【46・オウキュウ】
次の日、鳥のさえずりを聴きながらリューリとリカルドが持ってきた朝食を皆で囲んで食べると、私は1人になり米糠を取るために魔法でどうにか出来ないかとたまに風魔法を弱く使いながら思考を巡らせていた。
今頃、リューリとリカルドは王宮に行くために正装をしている頃である。
「ふむ………。擦り合わせて取るって事は分かった。そうなると風の刃を弱くしてそれを結界で囲んでかくはんさせるのは?玄米を切らないように弱くでもかくはんさせるためには無数に出さないと……思ったより難しいねぇ」
目の前に正方形の結界を貼りその中に風の刃を入れて閉じ込めやってみるが、以外と難しい。
なんせ、魔力の加減を間違えると一緒に入れた花までボロボロに切ってしまうし、かといって弱くすると切るどころか傷一つ付けずに消えてしまう。風じゃなく違うのがいいのかなぁ。
「石を入れてみる?いやいや……。んー……」
そんなふうに悩んでいると、足音が聞こえた。
「アリア。王宮から迎えが来たよ」
「おや、もうそんな時間かい。って、ずいぶんと変わるもんだねぇ」
「僕としては、初めて着るけど、硬っ苦しいからあまり着たくないね」
苦笑いをしながら姿を見せたリューリの姿は正しく小さな騎士だ。かっこいいではなく、可愛いと思ってしまった私は悪くない。

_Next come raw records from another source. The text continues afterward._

(* ===== verification/BaseDataStreamMarshaller.v ===== *)
(** * BaseDataStreamMarshaller (wireformat/openwire/marshal/BaseDataStreamMarshaller.cpp
    and .h): the field marshallers every generated command marshaller is made of.

    The wire format the C++ methods receive is the interface [WireFormat]: the
    option they consult and the nested-object operations they call back.  The
    file OpenWireFormat.v provides its instance.  The running size of a first
    pass is a [Z]: an [int] in the code, it overflows (which is undefined) only
    for a command of more than [INT_MAX] bytes. *)
From S2P Require Import Prelude DataOutput DataInput Codec MarshallingSupport Robust BooleanStream TightCodec.

Class WireFormat (S D : Type) := {
  wireVersion : Z;
  isStackTraceEnabled : bool;
  nested_tightMarshal1 : option D -> M BooleanStream Z;
  nested_tightMarshal2 : option D -> M (DataOutputStream * BooleanStream) unit;
  nested_tightUnmarshal : M (DataInputStream S * BooleanStream) (option D);
  nested_looseMarshal : option D -> M DataOutputStream unit;
  nested_looseUnmarshal : M (DataInputStream S) (option D);
}.

(** ** Strings *)

(** The loop over [value[i]], a signed [char]: the bytes of the encoding and
    whether the string is plain ASCII. *)
Fixpoint tight_string_loop (value : list Z) (utflen : Z) (isOnlyAscii : bool) : Z * bool :=
  match value with
  | [] => (utflen, isOnlyAscii)
  | v :: value' =>
      let c := s8 v in
      if (0x0001 <=? c) && (c <=? 0x007F) then tight_string_loop value' (utflen + 1) isOnlyAscii
      else if 0x07FF <? c then tight_string_loop value' (utflen + 3) false
      else tight_string_loop value' (utflen + 2) false
  end.

Definition non_empty (value : list Z) : bool := negb (zlen value =? 0).

Definition tightMarshalString1 (value : list Z) : M BooleanStream Z :=
  catch_io
    (bs_writeBoolean (non_empty value) ;;;
     if non_empty value then
       let '(utflen, isOnlyAscii) := tight_string_loop value 0 true in
       if 0x10000 <=? utflen then throw IOException
       else bs_writeBoolean isOnlyAscii ;;; ret (utflen + 2)
     else ret 0).

Definition tightMarshalString2 (value : list Z) : M (DataOutputStream * BooleanStream) unit :=
  catch_io
    (b <- on_snd bs_readBoolean ;;
     if (b : bool) then
       ascii <- on_snd bs_readBoolean ;;
       if (ascii : bool) then on_fst (writeShort (s16 (zlen value)) ;;; writeBytes value)
       else on_fst (writeUTF value)
     else ret tt).

Definition looseMarshalString (value : list Z) : M DataOutputStream unit :=
  catch_io
    (writeBoolean (non_empty value) ;;;
     if non_empty value then writeUTF value else ret tt).

Section read_strings.
Context {S : Type} `{InputStream S}.
(** The two overloads of putAll disagree on the keys both maps hold: putAll(const
    Map& ) takes the other map's values, as put would, putAll(const StlMap& ) keeps
    its own. *)
Theorem stl_map_putAll_overloads {V} (other s : StlMap V) :
  well_formed other -> well_formed s ->
  contents (putAll_stl other s) = contents s ∪ contents other /\
  exists s', putAll_map other s = (Ok tt, s') /\ contents s' = contents other ∪ contents s.
Proof.
  intros Ho Hs. split; [by apply putAll_stl_spec|].
  destruct (putAll_map_spec other s Ho Hs) as (s' & ? & ? & ?). by exists s'.
Qed.

Lemma stl_map_putAll_overloads_witness :
  contents (putAll_stl (mkStlMap [([65], 7)] 1) sample_map) =
    contents sample_map ∪ contents (mkStlMap [([65], 7)] 1) /\
  exists s', putAll_map (mkStlMap [([65], 7)] 1) sample_map = (Ok tt, s') /\
    contents s' = contents (mkStlMap [([65], 7)] 1) ∪ contents sample_map.
Proof.
  apply stl_map_putAll_overloads; [unfold well_formed; repeat constructor|apply sample_map_ok].
Defined.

「何言ってんだい。似合ってるじゃないか。是非とも、イケメンに襲われてよ」
「素が恐いよっ?!なに、言っての?!」
「おっと、いけないいけない」
どうも、口が緩い。片手前脚で口元を抑え謝るが、疑り深い目を向けてくる。すると、リカルドが私たちを呼びに来たが、その姿がまたイイ。かっこいいのだ。似合ってるというレベルじゃなく騎士だ。冒険者の姿も有りだが、これはこれで、乙女ゲームに出てきてもおかしくない。
「二人とも、使者が待っている。行くぞ?」
リカルドに急かされ表に出ると、この前の宰相さんと行者にやたらとキラキラした馬車が待ち構えていた。
『うわー……。流石、王宮の馬車。派手じゃない?』
『ははっ……。うん。恥ずかしいんだけど』
馬車を見て思わず念話でそう話をしてしまった。
「わざわざ、迎えに来て下さりありがとうございます」
「いえいえ。大切なお客様ですからな。ただ、フェアリアルキャット様が乗れないのが、申し訳ない」
「いえ。それならご心配なく。リューリ。」
乗らなくて済むように大型肉食の猫科、つまり、ライオンサイズになっていたのに、リカルドはリューリを呼び、それに頷いたリューリは私を見てきた。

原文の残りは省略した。